You use Obsidian already, so I do not have to tell you why it’s an excellent app for writing.

Now you might also want to use it for blogging with WordPress.

Here is an easy setup that works for me:

Video Version of this post:

Create a New WordPress User Account

Create a new WordPress user in your dashboard.
Why? The account name and details will be added in Obsidian to connect to your WordPress site. For nothing else.

Add this user with the role “Author”
Choose a username and a password.

Remember it 🙂

You can also use your existing user account, but I recommend creating a new one for that specific use case. You can change the user of the post before clicking publish in WordPress.

Install and configure an authentication plugin

Note: This step is necessary because, typically, a WordPress site does not allow connections from outside (anymore) by default. But you can try first if that also applies to your site – go to the next step and install the WordPress plugin in Obsidian and see if you can connect. But again, I would, in any case, suggest doing it with a separate user.

Install the WordPress REST API Authentication.
You need this plugin to make your WordPress site ready to accept connections from other apps, like Obsidian.

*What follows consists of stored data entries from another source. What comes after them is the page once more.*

(** A number is written in decimal, with a NUL after it. *)
Lemma num_out_spec out size xs v : 0 <= v < 2 ^ 63 -> filled out size xs -> zlen xs + zlen (dec v) < size ->
  exists out', xdl_num_out junk out (zlen xs) v = Ret (out', zlen (dec v)) /\ filled out' size (xs ++ dec v).
Proof.
  intros Hv Hout Hfit. unfold xdl_num_out. rewrite (wr_in (replicate 32 junk) 31 0) by (unfold zlen; rewrite length_replicate; lia). run. rewrite (proj2 (Z.ltb_ge v 0)) by lia. run.
  destruct (num_loop 20 33 (<[Z.to_nat 31:=0]> (replicate 32 junk)) 31 v [0]) as (buf & -> & Hat); [lia|lia|by split|lia|]. run.
  assert (exists out' str, (c ← rd buf (31 - zlen (dec_of 20 v)); '(out, str) ← (if tru c then loop 33 (num_copy_step buf) (out, zlen xs, 31 - zlen (dec_of 20 v)) else out ← wr out (zlen xs) 48; Ret (out, zlen xs + 1)); Ret (out, str)) = Ret (out', str) /\ filled out' size (xs ++ dec v) /\ str = zlen xs + zlen (dec v)) as (out' & str & Hrun & Hout' & ->).
  { unfold dec in *. destruct (Z.eqb_spec v 0) as [->|Hne].
    - apply at_pos_cons in Hat as [-> _]. run. cbn [tru negb Z.eqb]. destruct (digits_wr out size xs 48 Hout) as (out' & -> & Hout'); [unfold zlen at 2 in Hfit; cbn in Hfit; lia|]. run. by eexists _, _.
    - pose proof (dec_of_digits 20 v ltac:(lia)) as Hds. pose proof (dec_of_len 20 v) as Hlen. destruct (copy_loop buf [] (dec_of 20 v) 33 out size xs _ Hds Hat Hout) as (out' & Hloop & Hout'); [lia|unfold zlen in Hlen; lia|].
      assert (exists d ds, dec_of 20 v = d :: ds) as (d & ds & Hcons). { pose proof (dec_len v) as Hl. unfold dec in Hl. rewrite (proj2 (Z.eqb_neq v 0) Hne) in Hl. destruct (dec_of 20 v) as [|d ds]; [unfold zlen in Hl; cbn in Hl; lia|by exists d, ds]. }
      assert (rd buf (31 - zlen (dec_of 20 v)) = Ret d) as -> by (rewrite Hcons in Hat |- *; by apply at_pos_cons in Hat as [? _]). run. rewrite (proj2 (tru_true d)) by (rewrite Hcons in Hds; apply Forall_cons in Hds as [? _]; lia). rewrite Hloop. run. by eexists _, _. }
  destruct (rd buf _) as [c| |]; try done. run_in Hrun. run. destruct (if tru c then _ else _) as [[o s]| |]; try done. run_in Hrun. injection Hrun as -> ->. run.
  rewrite <-zlen_app. destruct (digits_wr out' size (xs ++ dec v) 0 Hout') as (out'' & -> & Hout''); [rewrite zlen_app; lia|]. run. exists out''. split; [|by apply digits_prefix in Hout'']. rewrite zlen_app. do 2 f_equal. lia.
Qed.
End output.

(** ** The header of a hunk *)

(** The first line of a range, or the line before an empty one, and its length unless that is 1. *)
Definition range_text (s c : Z) : list Z := dec (if c =? 0 then s - 1 else s) ++ (if c =? 1 then [] else 44 :: dec c).
Definition hunk_hdr (s1 c1 s2 c2 : Z) (func : list Z) : list Z := [64; 64; 32; 45] ++ range_text s1 c1 ++ [32; 43] ++ range_text s2 c2 ++ [32; 64; 64] ++ func ++ [10].

(** Reading it: the start as it is written and the length of both ranges. *)
Definition parse_range (s : list Z) : Z * Z * list Z :=
  let '(a, s) := digits_val 0 s in
  match s with
  | 44 :: s => let '(b, s) := digits_val 0 s in (a, b, s)
  | _ => (a, 1, s)
  end.
Definition parse_hunk_hdr (s : list Z) : option (Z * Z * Z * Z) :=
  match s with
  | 64 :: 64 :: 32 :: 45 :: s =>
      let '(a, b, s) := parse_range s in
      match s with
      | 32 :: 43 :: s => let '(c, d, s) := parse_range s in match s with 32 :: 64 :: 64 :: _ => Some (a, b, c, d) | _ => None end
      | _ => None
      end
  | _ => None
  end.

Section headers.
Context (junk : Z).

Lemma range_text_len s c : zlen (range_text s c) <= 41.
Proof. unfold range_text. rewrite zlen_app. pose proof (dec_len (if c =? 0 then s - 1 else s)). pose proof (dec_len c). destruct (c =? 1); rewrite ?zlen_cons, ?zlen_nil; lia. Qed.

Lemma range_out_spec buf xs s c : 1 <= s < 2 ^ 63 -> 0 <= c < 2 ^ 63 -> filled buf 128 xs -> zlen xs < 87 ->
  exists buf', range_out junk buf (zlen xs) s c = Ret (buf', zlen (xs ++ range_text s c)) /\ filled buf' 128 (xs ++ range_text s c).
Proof.
  intros Hs Hc Hbuf Hfit. unfold range_out, range_text. replace (if tru c then s else s - 1) with (if c =? 0 then s - 1 else s) by (unfold tru; by destruct (c =? 0)).
  pose proof (dec_len (if c =? 0 then s - 1 else s)) as Hl1. pose proof (dec_len c) as Hl2. destruct (num_out_spec junk buf 128 xs (if c =? 0 then s - 1 else s)) as (b1 & -> & Hb1); [destruct (c =? 0); lia|done|lia|]. run.
  rewrite <-zlen_app. destruct (c =? 1); cbn [negb]; [exists b1; by rewrite app_nil_r|].
  destruct (filled_range b1 128 _ [44] Hb1) as (b2 & -> & Hb2); [rewrite zlen_app, zlen_cons, zlen_nil; lia|]. run.
  destruct (num_out_spec junk b2 128 _ c Hc Hb2) as (b3 & Hn & Hb3); [rewrite !zlen_app, zlen_cons, zlen_nil; lia|]. exists b3. rewrite <-!(assoc app) in Hb3. cbn [app] in Hb3. split; [|done].
  replace (zlen (xs ++ dec (if c =? 0 then s - 1 else s)) + 1) with (zlen ((xs ++ dec (if c =? 0 then s - 1 else s)) ++ [44])) by (rewrite (zlen_app _ [44]); done). rewrite Hn. run. do 2 f_equal. rewrite !zlen_app, zlen_cons, zlen_nil. rewrite zlen_cons. lia.
Qed.

(** The header as one line; of the function only what fits into the buffer. *)
Lemma format_spec {S} s1 c1 s2 c2 func funclen (ecb : xdemitcb S) st : 1 <= s1 < 2 ^ 63 -> 0 <= c1 < 2 ^ 63 -> 1 <= s2 < 2 ^ 63 -> 0 <= c2 < 2 ^ 63 -> 0 <= funclen <= zlen func -> zlen func < 2 ^ 63 ->
  exists fn, xdl_format_hunk_hdr junk s1 c1 s2 c2 func funclen ecb st = out_line ecb st [hunk_hdr s1 c1 s2 c2 fn] /\ (fn = [] \/ exists n, 0 <= n <= funclen /\ fn = 32 :: slice func 0 n).
Proof.
  intros H1 Hc1 H2 Hc2 Hf Hfl. unfold xdl_format_hunk_hdr.
  pose proof (range_text_len s1 c1) as Hl1. pose proof (range_text_len s2 c2) as Hl2.
  destruct (filled_range _ 128 [] [64; 64; 32; 45] (filled_junk junk 128 ltac:(lia))) as (b1 & Hw1 & Hb1); [by vm_compute|]. change (replicate 128 junk) with (replicate (Z.to_nat 128) junk). rewrite zlen_nil in Hw1. rewrite Hw1. run.
  destruct (range_out_spec b1 _ s1 c1 H1 Hc1 Hb1) as (b2 & Hw2 & Hb2); [by vm_compute|]. change (zlen ([] ++ [64; 64; 32; 45])) with 4 in Hw2. rewrite Hw2. run.
  destruct (filled_range b2 128 _ [32; 43] Hb2) as (b3 & -> & Hb3); [rewrite !zlen_app, !zlen_cons, !zlen_nil; lia|]. run. set (x3 := (_ ++ _) ++ [32; 43]) in Hb3.
  assert (zlen x3 <= 47) as Hx3 by (unfold x3; rewrite !zlen_app, !zlen_cons, !zlen_nil; lia). match goal with |- context [range_out _ _ ?p s2 c2] => replace p with (zlen x3) by (unfold x3; by rewrite (zlen_app _ [32; 43])) end.
  destruct (range_out_spec b3 x3 s2 c2 H2 Hc2 Hb3) as (b4 & -> & Hb4); [lia|]. run.
  destruct (filled_range b4 128 _ [32; 64; 64] Hb4) as (b5 & -> & Hb5); [rewrite !zlen_app, !zlen_cons, !zlen_nil; lia|]. run. set (x5 := (_ ++ _) ++ [32; 64; 64]) in Hb5.
  assert (zlen x5 <= 91) as Hx5 by (unfold x5; rewrite !zlen_app, !zlen_cons, !zlen_nil; lia). match goal with |- context [wr b5 ?p 32] => replace p with (zlen x5) by (unfold x5; by rewrite (zlen_app _ [32; 64; 64])) end.
  set (tail := if tru funclen then _ else _).
  assert (exists b6 fn, tail = Ret (b6, zlen (x5 ++ fn)) /\ filled b6 128 (x5 ++ fn) /\ zlen (x5 ++ fn) < 128 /\ (fn = [] \/ exists n, 0 <= n <= funclen /\ fn = 32 :: slice func 0 n)) as (b6 & fn & -> & Hb6 & Hl6 & Hfn).
  { unfold tail. destruct (tru funclen); [|exists b5, []; rewrite app_nil_r; split; [done|]; split; [done|]; split; [lia|by left]]. clear tail.
    destruct (digits_wr b5 128 x5 32 Hb5) as (b6 & -> & Hb6); [lia|]. run. pose proof (zlen_nonneg x5). rewrite !u64_small by lia. set (n := if _ >? _ then _ else _). assert (0 <= n <= funclen /\ n <= 128 - (zlen x5 + 1) - 1) as [Hn Hn'].
    { unfold n. rewrite Z.gtb_ltb. destruct (Z.ltb_spec (128 - (zlen x5 + 1) - 1) funclen); lia. }
    rewrite rd_range_in by lia. run. pose proof (zlen_slice func 0 n ltac:(lia) ltac:(lia) ltac:(lia)) as Hsl. replace (zlen x5 + 1) with (zlen (x5 ++ [32])) by (by rewrite (zlen_app _ [32])).
    destruct (filled_range b6 128 _ (slice func 0 n) Hb6) as (b7 & -> & Hb7); [rewrite zlen_app, zlen_cons, zlen_nil; lia|]. run. exists b7, (32 :: slice func 0 n). rewrite <-(assoc app) in Hb7. cbn [app] in Hb7.
    split; [do 2 f_equal; rewrite !zlen_app, !zlen_cons, zlen_nil; lia|]. split; [done|]. split; [rewrite zlen_app, zlen_cons; lia|]. right. by exists n. }
  run. destruct (digits_wr b6 128 _ 10 Hb6 Hl6) as (b7 & -> & Hb7). run. destruct Hb7 as [Hl7 [rest Hb7]]. pose proof (zlen_nonneg (x5 ++ fn)). rewrite rd_range_in by lia. run. exists fn. split; [|done].
  f_equal. f_equal. rewrite Hb7. unfold slice. rewrite drop_0. replace (Z.to_nat (zlen (x5 ++ fn) + 1)) with (length ((x5 ++ fn) ++ [10])) by (rewrite length_app; unfold zlen; cbn [length]; lia). rewrite take_app_length.
  unfold x5, x3, hunk_hdr. by same_list.
Qed.
End headers.

Lemma no_digit_cons c s : (c < 48 \/ 57 < c) -> no_digit (c :: s).
Proof. intros Hc d s' [= <- _]. lia. Qed.
Lemma pre_context_spec xch xchp : node_list xch `suffix_of` node_list xchp -> Forall sound (node_list xchp) ->
  exists xch' s1 s2, loop 3 (pre_context junk xe xecfg) (xch, xchp) = Ret (xch', s1, s2) /\ 0 <= s1 /\ 0 <= s2 /\ node_list xch `suffix_of` node_list xch' /\ node_list xch' `suffix_of` node_list xchp.
Proof.
  intros Hsuf Hall. set (good := fun '(xch', xchp') => node_list xch `suffix_of` node_list xch' /\ node_list xch' `suffix_of` node_list xchp' /\ node_list xchp' `suffix_of` node_list xchp).
  destruct (loop_ret good (fun '(a, b) => if same_node b a then 0 else 1) 3 (pre_context junk xe xecfg) (xch, xchp) (fun '(xch', s1, s2) => 0 <= s1 /\ 0 <= s2 /\ node_list xch `suffix_of` node_list xch' /\ node_list xch' `suffix_of` node_list xchp)) as ([[xch' s1] s2] & -> & Hq).
  - intros [a b] (Ha & Hab & Hb). assert (node_list a `suffix_of` node_list xchp) as Hap by (by etrans). pose proof (sound_node _ _ Hap Hall) as Hsa. apply Forall_cons in Hsa as [(Hi1 & Hi2 & _) _]. unfold pre_context. destruct (flag (eflags xecfg) XDL_EMIT_FUNCCONTEXT); cbn [negb].
    2: { eexists. split; [done|]. cbv beta iota. split; [lia|]. split; [lia|]. by split. }
    assert (exists w, (if ch_i1 (fst a) >=? nrec (xdf1 xe) then loop (Datatypes.S (length (recs (xdf2 xe)))) (appended_step junk (xdf2 xe) xecfg) (ch_i2 (fst a)) else Ret false) = Ret w) as [w ->] by (destruct (_ >=? _); [by apply appended_total|by eexists]). run.
    destruct w; [eexists; split; [done|]; cbv beta iota; split; [lia|]; split; [lia|]; by split|]. set (i1 := if _ >=? _ then _ - 1 else _). destruct (func_line_at_spec junk xecfg xe i1 (-1) Hfind Hl1) as (l & -> & Hl). run.
    destruct (comment_total l Hl) as (fs1 & -> & Hfs). run. destruct (Z.ltb_spec (if fs1 <? 0 then 0 else fs1) (Z.max (ch_i1 (fst a) - ctxlen xecfg) 0)) as [Hlt|Hge].
    + destruct (skip_shown_spec a (if fs1 <? 0 then 0 else fs1) (Z.max (Z.max (ch_i2 (fst a) - ctxlen xecfg) 0 - (Z.max (ch_i1 (fst a) - ctxlen xecfg) 0 - (if fs1 <? 0 then 0 else fs1))) 0) (snd b) (fst b) Hab) as (r & -> & Hr1 & Hr2). run.
      eexists. split; [done|]. destruct (same_node r a) eqn:Hsame.
      * split; [destruct (Z.ltb_spec fs1 0); lia|]. split; [lia|]. by split.
      * split; [split; [by etrans|]; split; [done|]; by etrans|]. assert (same_node r r = true) as -> by (unfold same_node; by rewrite Nat.eqb_refl). destruct (same_node b a) eqn:Hba; [|lia]. exfalso. apply same_node_true in Hba as ->; [|done]. 
        assert (node_list r = node_list a) as Heq by (apply (anti_symm suffix); done). unfold same_node in Hsame. apply Nat.eqb_neq in Hsame. unfold node_list in Heq. apply Hsame. by injection Heq as _ ->.
    + eexists. split; [done|]. cbv beta iota. split; [lia|]. split; [lia|]. by split.
  - by split.
  - destruct (same_node xchp xch); lia.
  - by exists xch', s1, s2.
Qed.

Lemma post_context_spec xche : Forall sound (node_list xche) ->
  exists xche' e1 e2, loop (Datatypes.S (length (snd xche))) (post_context junk xe xecfg) xche = Ret (xche', e1, e2) /\ e2 <= nrec (xdf2 xe) /\ node_list xche' `suffix_of` node_list xche.
Proof.
  intros Hall. destruct (loop_ret (fun a => node_list a `suffix_of` node_list xche) (fun a => zlen (snd a)) (Datatypes.S (length (snd xche))) (post_context junk xe xecfg) xche (fun '(a, _, e2) => e2 <= nrec (xdf2 xe) /\ node_list a `suffix_of` node_list xche)) as ([[a e1] e2] & -> & Hq);
    [|done|unfold zlen; lia|by exists a, e1, e2].
  intros a Ha. pose proof (sound_node _ _ Ha Hall) as Hsa. apply Forall_cons in Hsa as [(Hi1 & Hi2 & Hc1 & Hc2 & He1 & He2) Hnext]. unfold post_context. destruct (flag (eflags xecfg) XDL_EMIT_FUNCCONTEXT); cbn [negb].
  2: { eexists. split; [done|]. cbv beta iota. split; [lia|done]. }
  destruct (func_line_at_spec junk xecfg xe (end1 (fst a)) (nrec (xdf1 xe)) Hfind Hl1) as (l & -> & Hl). run. destruct (empty_total l ltac:(lia)) as (fe1 & -> & Hfe). run.
  set (lctx := Z.min _ _). set (fe := if fe1 <? 0 then _ else fe1). assert (lctx <= nrec (xdf2 xe) - end2 (fst a)) as Hlctx by (unfold lctx; lia).
  destruct a as [c [|d next]]; cbn [fst snd] in *.
  - eexists. split; [done|]. cbv beta iota. split; [|done]. destruct (fe >? end1 c + lctx); lia.
  - assert (node_list (d, next) `suffix_of` node_list xche /\ 0 <= zlen next < zlen (d :: next)) as Hd. { split; [|pose proof (zlen_nonneg next); rewrite zlen_cons; lia]. etrans; [|exact Ha]. by exists [c]. }
    destruct (_ <=? _); [by eexists|]. match goal with |- context [func_line_at junk xe xecfg ?p ?q] => destruct (func_line_at_spec junk xecfg xe p q Hfind Hl1) as (l' & -> & Hl') end. run. eexists. split; [done|].
    destruct (l' <? 0); [done|]. split; [|done]. destruct (fe >? end1 c + lctx); lia.
Qed.

(** ** What [xdl_get_hunk] finds *)

Lemma skip_ignorable_suffix m xchp : forall xscr, xchp `suffix_of` xscr -> skip_ignorable m xscr xchp `suffix_of` xscr.
Proof.
  induction xchp as [|p xch IH]; intros xscr Hsuf; cbn [skip_ignorable]; [done|]. destruct (ch_ignore p); [|done]. assert (xch `suffix_of` xscr) as Hx by (etrans; [|exact Hsuf]; by exists [p]).
  destruct (match xch with [] => true | c :: _ => ch_i1 c - end1 p >=? m end); [|by apply IH]. etrans; [by apply IH|done].
Qed.

Lemma last_change_suffix mc mi next : forall l ign p, node_list (p, next) `suffix_of` node_list l -> node_list (last_change mc mi l ign p next) `suffix_of` node_list l.
Proof.
  induction next as [|c next IH]; intros l ign p Hsuf; cbn [last_change]; [done|]. assert (node_list (c, next) `suffix_of` node_list l) as Hc by (etrans; [|exact Hsuf]; by exists [p]).
  repeat case_match; try done; first [by apply IH|etrans; [by apply IH|done]].
Qed.

Lemma get_hunk_suffix xscr xch xche : xdl_get_hunk xscr xecfg = Some (xch, xche) -> node_list xch `suffix_of` xscr /\ node_list xche `suffix_of` node_list xch.
Proof.
  unfold xdl_get_hunk. pose proof (skip_ignorable_suffix (ctxlen xecfg) xscr xscr (reflexivity _)) as Hs. destruct (skip_ignorable (ctxlen xecfg) xscr xscr) as [|c next]; [done|]. intros [= <- <-]. split; [done|]. by apply last_change_suffix.
Qed.

(** ** One hunk *)

Definition hunk_events (s1 e1 s2 e2 : Z) (func_line : Z * list Z) (cs : list xdchange) : list event :=
  (if flag (eflags xecfg) XDL_EMIT_NO_HUNK_HDR then [] else [EvHunk (s1 + 1) (e1 - s1) (s2 + 1) (e2 - s2) (snd func_line) (fst func_line)]) ++
  between (file_lines (xdf1 xe)) (file_lines (xdf2 xe)) s2 cs e2.

Lemma emit_step_hunk {A} (cls1 cls2 : Z -> A) p1 p2 c0 next0 xch0 xche0 xch xche s1 e1 s2 e2 fl prev : func_ok fl -> zlen (snd fl) = 80 -> 0 <= p1 -> 0 <= p2 ->
  xdl_get_hunk (c0 :: next0) xecfg = Some (xch0, xche0) -> hunk_range junk xe xecfg (c0, next0) xch0 xche0 = Ret (xch, xche, s1, s2, e1, e2) -> script_ok cls1 cls2 (nrec (xdf1 xe)) (nrec (xdf2 xe)) p1 p2 (node_list xch) ->
  node_list xche `suffix_of` node_list xch -> 0 <= s2 -> e2 <= nrec (xdf2 xe) ->
  exists cs fl' prev', segment xch xche cs /\ func_ok fl' /\ zlen (snd fl') = 80 /\
    forall ecb st fuel, loop (Datatypes.S fuel) (emit_step junk ecb xe xecfg) (c0 :: next0, fl, prev, st) =
      feed junk ecb (hunk_events s1 e1 s2 e2 fl' cs) st ≫= fun st => loop fuel (emit_step junk ecb xe xecfg) (snd xche, fl', prev', st).
Proof.
  intros Hfl Hbuf Hp1 Hp2 Hget Hrange Hscript Hsuf Hs2 He2. destruct (suffix_segment _ _ Hsuf) as [cs Hseg]. exists cs.
  assert (exists fl' prev', func_ok fl' /\ zlen (snd fl') = 80 /\ (if flag (eflags xecfg) XDL_EMIT_FUNCNAMES then '(buf, found) ← get_func_line xe xecfg (snd fl) (s1 - 1) prev; Ret ((match found with Some (len, _) => len | None => fst fl end, buf), s1 - 1) else Ret (fl, prev)) = Ret (fl', prev')) as (fl' & prev' & Hfl' & Hbuf' & Hnames).
  { destruct (flag (eflags xecfg) XDL_EMIT_FUNCNAMES); [|by exists fl, prev]. destruct (get_func_line_spec xecfg xe (snd fl) (s1 - 1) prev Hfind Hl1) as (buf & found & -> & Hb & Hf). run. eexists _, _. split; [|split; [|done]]; [|cbn [snd]; lia].
    destruct found as [[len l]|]; [by destruct Hf|]. subst buf. by destruct fl. }
  exists fl', prev'. split; [done|]. split; [done|]. split; [done|]. intros ecb st fuel.
  enough (emit_step junk ecb xe xecfg (c0 :: next0, fl, prev, st) = (st1 ← feed junk ecb (hunk_events s1 e1 s2 e2 fl' cs) st; Ret (inl (snd xche, fl', prev', st1)))) as Hstep by (cbn [loop]; rewrite Hstep; by destruct (feed _ _ _ _)).
  unfold emit_step. rewrite Hget, Hrange. run. rewrite Hnames. run. unfold hunk_events. rewrite feed_app.
  replace (if negb (flag (eflags xecfg) XDL_EMIT_NO_HUNK_HDR) then _ else Ret st) with (feed junk ecb (if flag (eflags xecfg) XDL_EMIT_NO_HUNK_HDR then [] else [EvHunk (s1 + 1) (e1 - s1) (s2 + 1) (e2 - s2) (snd fl') (fst fl')]) st)
    by (destruct (flag (eflags xecfg) XDL_EMIT_NO_HUNK_HDR); cbn [negb feed send]; [done|]; by destruct (xdl_emit_hunk_hdr _ _ _ _ _ _ _ _ _)).
  destruct (feed junk ecb (if flag _ _ then [] else _) st) as [st1| |]; run; [|done..]. destruct Hseg as [Hnl Hlast]. destruct xch as [c next]. unfold node_list in Hnl, Hscript. cbn [fst snd] in *. cbn [script_ok] in Hscript. destruct Hscript as (Ha & Hb & _ & Hc & Hd & _ & Hs). pose proof (script_ok_le _ _ _ _ _ _ _ Hs) as [Hle1 Hle2].
  destruct cs as [|c' cs]; [done|]. cbn [app] in Hnl. injection Hnl as <- Hnl. 
  pose proof (emit_changes_feed junk ecb xe xche e2 cls1 cls2 cs c next (ch_i1 c) (ch_i2 c)) as Hem.
  transitivity ((st2 ← feed junk ecb (EvLine 32 <$> slice (file_lines (xdf2 xe)) s2 (ch_i2 c - s2)) st1; feed junk ecb (between (file_lines (xdf1 xe)) (file_lines (xdf2 xe)) (ch_i2 c) (c :: cs) e2) st2) ≫= fun st => Ret (@inl _ S (snd xche, fl', prev', st))).
  - rewrite (emit_records_feed junk) by lia. destruct (feed junk ecb (EvLine 32 <$> _) st1) as [st2| |]; run; [|done..]. rewrite <-Hem; [|split; [unfold node_list; cbn [fst snd app]; by rewrite Hnl|done]|lia..|done|lia]. destruct (emit_changes ecb xe xche _ _ c next st2) as [st3| |]; run; [|done..]. by destruct (emit_records _ _ _ _ _ _) as [st4| |].
  - rewrite <-feed_app. do 2 f_equal. cbn [between]. by rewrite Z.sub_diag, slice_0.
Qed.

Install and activate the plugin.

There are many plugins for this job. This one works well for us.

Now configure the basic authentication method.

Follow the steps in the screenshots:

Select Basic Authentication

Select the Username & Password with Base64 Encoding option
Add the details of the user you just created in step 1.

Test the configuration.

Now your WordPress site is configured for connections via external apps like Obsidian.

In Obsidian: Install the WordPress Plugin

Obsidian does not support publishing to WordPress out of the box. But thanks to a community plugin, you can add that functionality.

Click on Settings > Community Plugins > Browse.

Then search for WordPress and install the “WordPress Publish” plugin.

After the install finished, click Enable.

  • Technical information about the plugin on GitHub

Configure WordPress Publish Plugin

Now, with the WordPress Publish plugin installed and enabled, you have to add the details of your WordPress site.

Again, in Obsidian settings, click the WordPress icon.

On this screen, you add the URL of your website, choose REST API in the dropdown, and I recommend to show the icon of the plugin in the sidebar.

After that is done, the icon should show up in the top left corner.
If not, close and restart Obsidian.

Click Login.

Now you can add the newly created account details in the following screen.

Add the user name, password, and I recommend publishing only the draft to WordPress.

Continue editing in WordPress

After you published a note from Obsidian to WordPress, you can continue editing there.
Here is one important thing to note: This p lugin creates “Classic” editor component in your post. You might want to convert it to “blocks” editing.

Apart from that, you want to change the author, add tags, categories, the permalink, a featured image, and much more – those are all things you can’t do inside Obsidian.

Hit publish

That’s it! You successfully drafted a blog post in Obsidian, published it to WordPress.

Other things to note

Publishing images to WordPress from Obsidian

It does not transfer your images that are embedded in Obsidian. I use Obsidian to write my drafts and continue editing in WordPress. I only add images in WordPress.

You can’t see your edits from WordPress in Obsidian

Every time you publish a note from Obsidian to WordPress, a new post is created in WordPress.

So I recommend you only publish from Obsidian to WordPress when you are nearly finished and continue editing your post in WordPress.

Conclusion

For bloggers that write text-heavy blog posts, this is a good recipe. Obsidian gives you a distraction-free writing experience.

This community plugin is very basic from a feature perspective; it would be nice to have image support and that it creates already blocks instead of the classic editor widget.

I am happy it is available and has been reliable so far. I wrote about ten posts that way (including this one) – no problems so far.